- The task -
From the entries below, output the line with "Definition truthy (s" and each following line up to and including the line with "(startIndex + chunkSize) []", exactly as written.

- Source data -

(** In the second file the same holds of a selected element with
    non-empty name and [href] whenever the extractor returns, the values
    seen after its closing loop. *)
Lemma part_000_sources_are_appended body doc s name href u key x params :
  NewDocumentFromReader body = Ok doc →
  s ∈ goquery.Find doc "input, select, textarea, a" →
  goquery.Attr s "name" = Some name →
  goquery.Attr s "href" = Some href →
  name ≠ EmptyString → href ≠ EmptyString →
  url.Parse href = Ok u →
  x ∈ url.get (url.Query u) key →
  part_000.extractQueryParamsFromHTML NewDocumentFromReader body = Returned params →
  part_000.fuzzIfBlank (goquery.AttrOr s "value" EmptyString) ∈ url.get params name
  ∧ part_000.fuzzIfBlank x ∈ url.get params key.
Proof.
  intros Hdoc Hsel Hname Hhref Hn Hh Hu Hx Hp.
  rewrite !(part_000_extract_get _ _ _ Hp), Hdoc.
  assert (goquery.AttrOr s "name" EmptyString = name) as Hn'
    by (unfold goquery.AttrOr; by rewrite Hname).
  assert (goquery.AttrOr s "href" EmptyString = href) as Hh'
    by (unfold goquery.AttrOr; by rewrite Hhref).
  apply isEmpty_false in Hn, Hh.
  split; apply list_elem_of_fmap.
  - exists (part_000.fuzzIfBlank (goquery.AttrOr s "value" EmptyString)).
    split; [by rewrite fuzzIfBlank_idemp|].
    apply list_elem_of_bind. exists s. split; [|done].
    unfold contributes_part. rewrite Hn', Hn. simpl.
    rewrite bool_decide_eq_true_2 by done.
    apply elem_of_app. left. by apply list_elem_of_singleton.
  - exists x. split; [done|].
    apply list_elem_of_bind. exists s. split; [|done].
    unfold contributes_part. rewrite Hh', Hh. simpl.
    unfold queryValues. rewrite Hu.
    apply elem_of_app. right. apply elem_of_app. by left.
Qed.

End Contributions.

(** ** Rewriting the URL *)

Section Rewriting.

Variable NewDocumentFromReader : string → Result html.Node.
Variable Do : http.Client → http.Request → Result http.Response.

Lemma file_print format args w : file (print format args w) = file w.
Proof. done. Qed.

Lemma file_printParameters queryParameters w :
  file (printParameters queryParameters w) = file w.
Proof.
  unfold printParameters. generalize (map_to_list queryParameters). intros l.
  revert w. induction l as [|kv l IH]; intros w; simpl; [done|].
  by rewrite IH.
Qed.

(** The text of the rewritten URL: what stood before the query and the
    fragment are those of the parsed URL, the query is the new one. *)
Lemma URL_String_withRawQuery u q :
  url.URL_String (url.withRawQuery u q)
  = url.beforeQuery u
    +:+ (if url.ForceQuery u || negb (url.isEmpty q) then "?" +:+ q else EmptyString)
    +:+ url.fragmentPart u.
Proof. by destruct u. Qed.

(** C9: after [parsedURL.RawQuery = queryParameters.Encode()] the query
    of the URL is the encoding of the map, whatever query the URL had,
    and scheme, host, path and fragment (and every other field) are those
    of the parsed URL; the text written is the text of that URL, in both
    files, when the URL was fetched, the page gave the map and the file
    can be written. *)
Theorem C9_rewrite_replaces_query_only urlStr parsedURL queryParameters :
  url.Parse urlStr = Ok parsedURL →
  queryParameters ≠ ∅ →
  let rewritten := main_go.rewrite parsedURL queryParameters in
  url.RawQuery rewritten = url.Encode queryParameters
  ∧ url.Scheme rewritten = url.Scheme parsedURL
  ∧ url.Host rewritten = url.Host parsedURL
  ∧ url.Path rewritten = url.Path parsedURL
  ∧ url.Fragment rewritten = url.Fragment parsedURL
  ∧ (url.Opaque rewritten = url.Opaque parsedURL
     ∧ url.User rewritten = url.User parsedURL
     ∧ url.RawPath rewritten = url.RawPath parsedURL
     ∧ url.RawFragment rewritten = url.RawFragment parsedURL
     ∧ url.OmitHost rewritten = url.OmitHost parsedURL
     ∧ url.ForceQuery rewritten = url.ForceQuery parsedURL)
  ∧ url.URL_String rewritten
    = url.beforeQuery parsedURL
      +:+ (if url.ForceQuery parsedURL || negb (url.isEmpty (url.Encode queryParameters))
           then "?" +:+ url.Encode queryParameters else EmptyString)
      +:+ url.fragmentPart parsedURL
  ∧ ∀ cfg w client req resp body,
      main_go.prepare cfg urlStr = Ok (client, req) →
      Do client req = Ok resp →
      http.Body resp = Ok body →
      failure (file w) = None →
      (main_go.extractQueryParamsFromHTML NewDocumentFromReader body = queryParameters →
       ∃ w', main_go.processURL NewDocumentFromReader Do cfg urlStr w = (w', None)
             ∧ written (file w')
               = written (file w) ++ [url.URL_String rewritten +:+ main_go.newline])
      ∧ (part_000.extractQueryParamsFromHTML NewDocumentFromReader body
           = Returned queryParameters →
         ∃ w', part_000.extractParamsFromURL NewDocumentFromReader Do cfg urlStr w
               = Returned w'
               ∧ written (file w')
                 = written (file w) ++ [url.URL_String rewritten +:+ part_000.newline]).
Proof.
  intros Hparse Hne rewritten.
  assert (Nat.ltb 0 (size queryParameters) = true) as Hsize.
  { destruct (Nat.ltb 0 (size queryParameters)) eqn:Hs; [done|].
    by apply size_positive in Hs. }
  do 5 (split; [done|]). split; [by repeat split|].
  split; [apply URL_String_withRawQuery|].
  intros cfg w client req resp body Hprep HDo Hbody Hfile. split.
  - intros Hextract. unfold main_go.processURL.
    rewrite Hprep, HDo, Hbody, Hextract, Hsize, Hparse. simpl.
    unfold WriteString. simpl. rewrite Hfile. simpl.
    eexists. split; [done|].
    destruct (verbose cfg); [|done].
    by rewrite file_printParameters.
  - intros Hextract.
    unfold part_000.extractParamsFromURL, part_000.createRequestWithCustomHeaders.
    apply prepare_agree in Hprep.
    rewrite Hprep, HDo, Hbody, Hextract, Hsize, Hparse. simpl.
    unfold WriteString. simpl. rewrite Hfile. simpl.
    eexists. split; [done|].
    destruct (verbose cfg); [|done].
    by rewrite file_printParameters.
Qed.
(** * TrendRadar subscription manager: keyword matching, webhooks, AI-search
      policy and configuration validation

    A shallow embedding of [SubscriptionManager] (subscription_manager.py).

    The manager works on the value produced by [json.load]: nested Python
    dicts, lists, strings, integers, booleans and [None], accessed with
    [dict.get(key, default)], truthiness tests and iteration.  The embedding
    keeps that dynamic shape: a [json] value type, and a [result] type whose
    [Raise] case stands for the Python exception an ill-typed access raises.

    Conventions of the model:
    - a Python [str] is the [string] of its UTF-8 bytes; the substring test
      [a in b] on code points coincides with the substring test on the
      UTF-8 bytes of well-formed strings;
    - [str.lower] is Python's Unicode lowercasing; it is a parameter
      ([lower]) of the development, so every result holds for any such map;
    - JSON numbers are integers ([Z]); float-valued fields are outside the
      model;
    - a dict is a [gmap string json].  Iterating over a dict yields its keys
      in the map's order rather than Python's insertion order; the manager
      only ever iterates over a dict on ill-typed configurations, where the
      outcome does not depend on that order;
    - [print] output is modelled where a function's behaviour is its report
      ([validate_config], [export_config]); elsewhere only the evaluation of
      the printed expressions is kept, since it can raise. *)

From Stdlib Require Import ZArith Ascii String.
From stdpp Require Import gmap strings list fin_maps pretty.

#[local] Set Warnings "-register-all".
#[local] Open Scope Z_scope.

(** ** Values and exceptions *)

Inductive json : Type :=
  | JNull
  | JBool (b : bool)
  | JInt (z : Z)
  | JStr (s : string)
  | JList (l : list json)
  | JObj (d : gmap string json).

Inductive exn : Type :=
  | AttributeError
  | TypeError
  | OSError
  | KeyboardInterrupt.

Inductive result (A : Type) : Type :=
  | Ok (a : A)
  | Raise (e : exn).
Arguments Ok {A} a.
Arguments Raise {A} e.

#[export] Instance result_ret : MRet result := @Ok.
#[export] Instance result_bind : MBind result :=
  λ A B f m, match m with Ok a => f a | Raise e => Raise e end.

(** ** Python primitives used by the manager *)

(** [needle in hay] on strings. *)
Fixpoint contains (needle hay : string) : bool :=
  String.prefix needle hay
  || match hay with
     | EmptyString => false
     | String _ hay' => contains needle hay'
     end.

(** Bytes [0x80..0xBF] continue a UTF-8 encoded code point. *)
Definition is_continuation (a : ascii) : bool :=
  let n := nat_of_ascii a in ((128 <=? n) && (n <? 192))%nat.

(** Whether a string starts in the middle of an encoded code point. *)
Definition starts_inside_char (s : string) : bool :=
  match s with
  | EmptyString => false
  | String b _ => is_continuation b
  end.

(** The characters of a [str], as iteration over it yields them. *)
Fixpoint chars (s : string) : list string :=
  match s with
  | EmptyString => []
  | String a s' =>
      match chars s' with
      | c :: cs =>
          if starts_inside_char s' then String a c :: cs
          else String a EmptyString :: c :: cs
      | [] => [String a EmptyString]
      end
  end.

(** [bool(v)]. *)
Definition truthy (v : json) : bool :=
  match v with
  | JNull => false
  | JBool b => b
  | JInt z => negb (z =? 0)
  | JStr s => negb (String.eqb s EmptyString)
  | JList l => negb (Nat.eqb (length l) 0)
  | JObj d => negb (Nat.eqb (size d) 0)
  end.

(** [v.get(k, dflt)]: only dicts have a [get] method. *)
Definition dict_get (v : json) (k : string) (dflt : json) : result json :=
  match v with
  | JObj d => Ok (default dflt (d !! k))
  | _ => Raise AttributeError
  end.

(** [iter(v)]: lists yield their elements, strings their characters, dicts
    their keys; nothing else is iterable. *)
Definition py_iter (v : json) : result (list json) :=
  match v with
  | JList l => Ok l
  | JStr s => Ok (JStr <$> chars s)
  | JObj d => Ok (JStr <$> (map_to_list d).*1)
  | _ => Raise TypeError
  end.

(** The integer a value stands for in [<], [>] and slicing against an
    [int]: [bool] is a subclass of [int]; comparing anything else with an
    [int] raises. *)
Definition as_number (v : json) : result Z :=
  match v with
  | JInt z => Ok z
  | JBool b => Ok (Z.b2z b)
  | _ => Raise TypeError
  end.

(** [any(f(x) for x in l)] and [all(f(x) for x in l)]: both stop at the
    first deciding element, so later elements are never evaluated. *)
Fixpoint any_m {A} (f : A → result bool) (l : list A) : result bool :=
  match l with
  | [] => Ok false
  | x :: l' => b ← f x; if b : bool then Ok true else any_m f l'
  end.

Fixpoint all_m {A} (f : A → result bool) (l : list A) : result bool :=
  match l with
  | [] => Ok true
  | x :: l' => b ← f x; if b : bool then all_m f l' else Ok false
  end.

Section Matcher.

(** Python's [str.lower]. *)
Variable lower : string → string.
(** * Verification of the context-orchestration core of the RAG agent server

    Shallow embedding of
    - the generator [streamChunksFromFile] and [StreamingRAGService.search]
      (src/services/rag-streaming.ts),
    - the class [MemoryService] (found in src/services/gemini.ts, after the
      class [GeminiService]),
    - [PluginManager.detectAndExecutePlugins]
      (src/services/plugin-manager.ts) and the interface [Plugin],
    - the class [MathPlugin] (src/services/plugins/math.ts; the variant that
      implements [Plugin] is found in src/services/memory-vector-store.ts),
    - the class [WeatherPlugin] that implements [Plugin]
      (unnamed/part_011),
    - the class [AgentService] (unnamed/part_007),
    - [StreamingRAGService.processAndIndexDocuments]
      (src/services/rag-streaming.ts),
    - [WeaviateService.search] and [DocumentProcessor.splitIntoChunks]
      (src/services/weaviate.ts),
    - [GeminiService.initialize] and [GeminiService.generateCompletion]
      (src/services/gemini.ts).

    Conventions.  JavaScript counts (window size, batch size, array
    indices) are natural numbers; the configured maximum number of retained
    messages is a JavaScript number ([Num]), since the configuration does
    not validate it; wall-clock
    instants are integers (milliseconds since the epoch), also where the
    code stores a [Date] or its ISO rendering; scores and other
    non-integral numbers are rationals.  Strings are sequences of 8-bit
    characters, except in the chunker, which is parametric in the character
    type.  A call that may throw returns a sum whose right summand is the
    thrown value.  Everything the code obtains from its environment (clock,
    identifiers, random numbers, network replies) is an explicit argument. *)

From Stdlib Require Import List Arith Lia ZArith QArith Qround String Ascii Bool.
From Stdlib Require Import DecimalString Sorted Lqa.
From stdpp Require Import gmap strings list fin_maps.

#[local] Open Scope nat_scope.

(* ===================================================================== *)
(** * 1. Streaming chunker (src/services/rag-streaming.ts, lines 27-81)   *)
(* ===================================================================== *)

Module Chunker.

(** [DocumentChunk]; the three fields of [metadata] are inlined.
    [processedAt] is the instant that [toISOString] renders. *)
Record DocumentChunk {Char : Type} := mkChunk {
  id : string;
  content : list Char;
  source : string;
  fileName : string;
  chunkIndex : nat;
  processedAt : Z
}.
Arguments DocumentChunk : clear implicits.
Arguments mkChunk {Char} _ _ _ _ _ _.

Section WithChar.
(** The development is parametric in the character type.  [isWhiteSpace]
    is the class matched by the regular expression [\s]; it is the same
    class that [String.prototype.trim] strips (WhiteSpace and
    LineTerminator).  [space] is the separator [' '] passed to [join]. *)
Context {Char : Type}.
Variable isWhiteSpace : Char -> bool.
Variable space : Char.

(** The environment of the generator: [uuidv4 n] and [clock n] are the
    identifier returned by [uuidv4()] and the instant read by [new Date()]
    when the chunk with index [n] is built. *)
Variable uuidv4 : nat -> string.
Variable clock : nat -> Z.

(** [content.split(/\s+/)]: the pieces between maximal whitespace runs.
    A leading (trailing) run yields an empty first (last) piece; the empty
    text yields one empty piece.  [in_sep] records that the previous
    character belonged to the separator being skipped. *)
Fixpoint split_from (in_sep : bool) (s : list Char) : list (list Char) :=
  match s with
  | [] => [[]]
  | c :: s' =>
      if isWhiteSpace c then
        if in_sep then split_from true s' else [] :: split_from true s'
      else
        match split_from false s' with
        | w :: ws => (c :: w) :: ws
        | [] => [[c]]
        end
  end.

Definition split_ws (s : list Char) : list (list Char) := split_from false s.

(** [words.join(' ')] *)
Fixpoint join (l : list (list Char)) : list Char :=
  match l with
  | [] => []
  | w :: l' =>
      match l' with
      | [] => w
      | _ :: _ => w ++ space :: join l'
      end
  end.

Fixpoint trimStart (s : list Char) : list Char :=
  match s with
  | [] => []
  | c :: s' => if isWhiteSpace c then trimStart s' else s
  end.

(** [s.trim()] *)
Definition trim (s : list Char) : list Char :=
  rev (trimStart (rev (trimStart s))).

(** [a.slice(from, to)] for non-negative indices. *)
Definition slice {A} (a : list A) (from to : nat) : list A :=
  firstn (to - from) (skipn from a).

(** Truthiness of a string: non-empty. *)
Definition truthy (s : list Char) : bool :=
  match s with [] => false | _ :: _ => true end.

(** The [while] loop of [streamChunksFromFile].  The state is
    [startIndex], [batch] and [chunkIndex]; the result is the list of the
    batches yielded, in order.  [fuel] bounds the number of iterations;
    [None] means the bound was reached. *)
Fixpoint stream_loop (fuel : nat) (words : list (list Char)) (file : string)
    (chunkSize batchSize : nat)
    (startIndex : nat) (batch : list (DocumentChunk Char)) (chunkIdx : nat)
    : option (list (list (DocumentChunk Char))) :=
  if startIndex <? length words then
    match fuel with
    | O => None
    | S fuel' =>
        let endIndex := Nat.min (startIndex + chunkSize) (length words) in
        let chunkContent := trim (join (slice words startIndex endIndex)) in
        let '(batch1, chunkIdx1) :=
          if truthy chunkContent
          then (batch ++ [mkChunk (uuidv4 chunkIdx) chunkContent file file
                            chunkIdx (clock chunkIdx)],
                S chunkIdx)
          else (batch, chunkIdx) in
        if length batch1 =? batchSize then
          option_map (cons batch1)
            (stream_loop fuel' words file chunkSize batchSize
               (startIndex + chunkSize) [] chunkIdx1)
        else
          stream_loop fuel' words file chunkSize batchSize
            (startIndex + chunkSize) batch1 chunkIdx1
    end
  else
    Some (if 0 <? length batch then [batch] else []).

Definition streamChunksFromFile (fuel : nat) (text : list Char) (file : string)
    (chunkSize batchSize : nat) : option (list (list (DocumentChunk Char))) :=
  stream_loop fuel (split_ws text) file chunkSize batchSize 0 [] 0.

(** The whitespace-delimited tokens of a text: its maximal runs of
    non-whitespace characters, in order.  This definition does not go
    through [split_ws]. *)
Fixpoint tokens (s : list Char) : list (list Char) :=
  match s with
  | [] => []
  | c :: s' =>
      if isWhiteSpace c then tokens s'
      else
        match s' with
        | [] => [[c]]
        | c' :: _ =>
            if isWhiteSpace c' then [c] :: tokens s'
            else
              match tokens s' with
              | w :: ws => (c :: w) :: ws
              | [] => [[c]]
              end
        end
  end.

- Task answer -
Definition truthy (s : list Char) : bool :=
  match s with [] => false | _ :: _ => true end.

(** The [while] loop of [streamChunksFromFile].  The state is
    [startIndex], [batch] and [chunkIndex]; the result is the list of the
    batches yielded, in order.  [fuel] bounds the number of iterations;
    [None] means the bound was reached. *)
Fixpoint stream_loop (fuel : nat) (words : list (list Char)) (file : string)
    (chunkSize batchSize : nat)
    (startIndex : nat) (batch : list (DocumentChunk Char)) (chunkIdx : nat)
    : option (list (list (DocumentChunk Char))) :=
  if startIndex <? length words then
    match fuel with
    | O => None
    | S fuel' =>
        let endIndex := Nat.min (startIndex + chunkSize) (length words) in
        let chunkContent := trim (join (slice words startIndex endIndex)) in
        let '(batch1, chunkIdx1) :=
          if truthy chunkContent
          then (batch ++ [mkChunk (uuidv4 chunkIdx) chunkContent file file
                            chunkIdx (clock chunkIdx)],
                S chunkIdx)
          else (batch, chunkIdx) in
        if length batch1 =? batchSize then
          option_map (cons batch1)
            (stream_loop fuel' words file chunkSize batchSize
               (startIndex + chunkSize) [] chunkIdx1)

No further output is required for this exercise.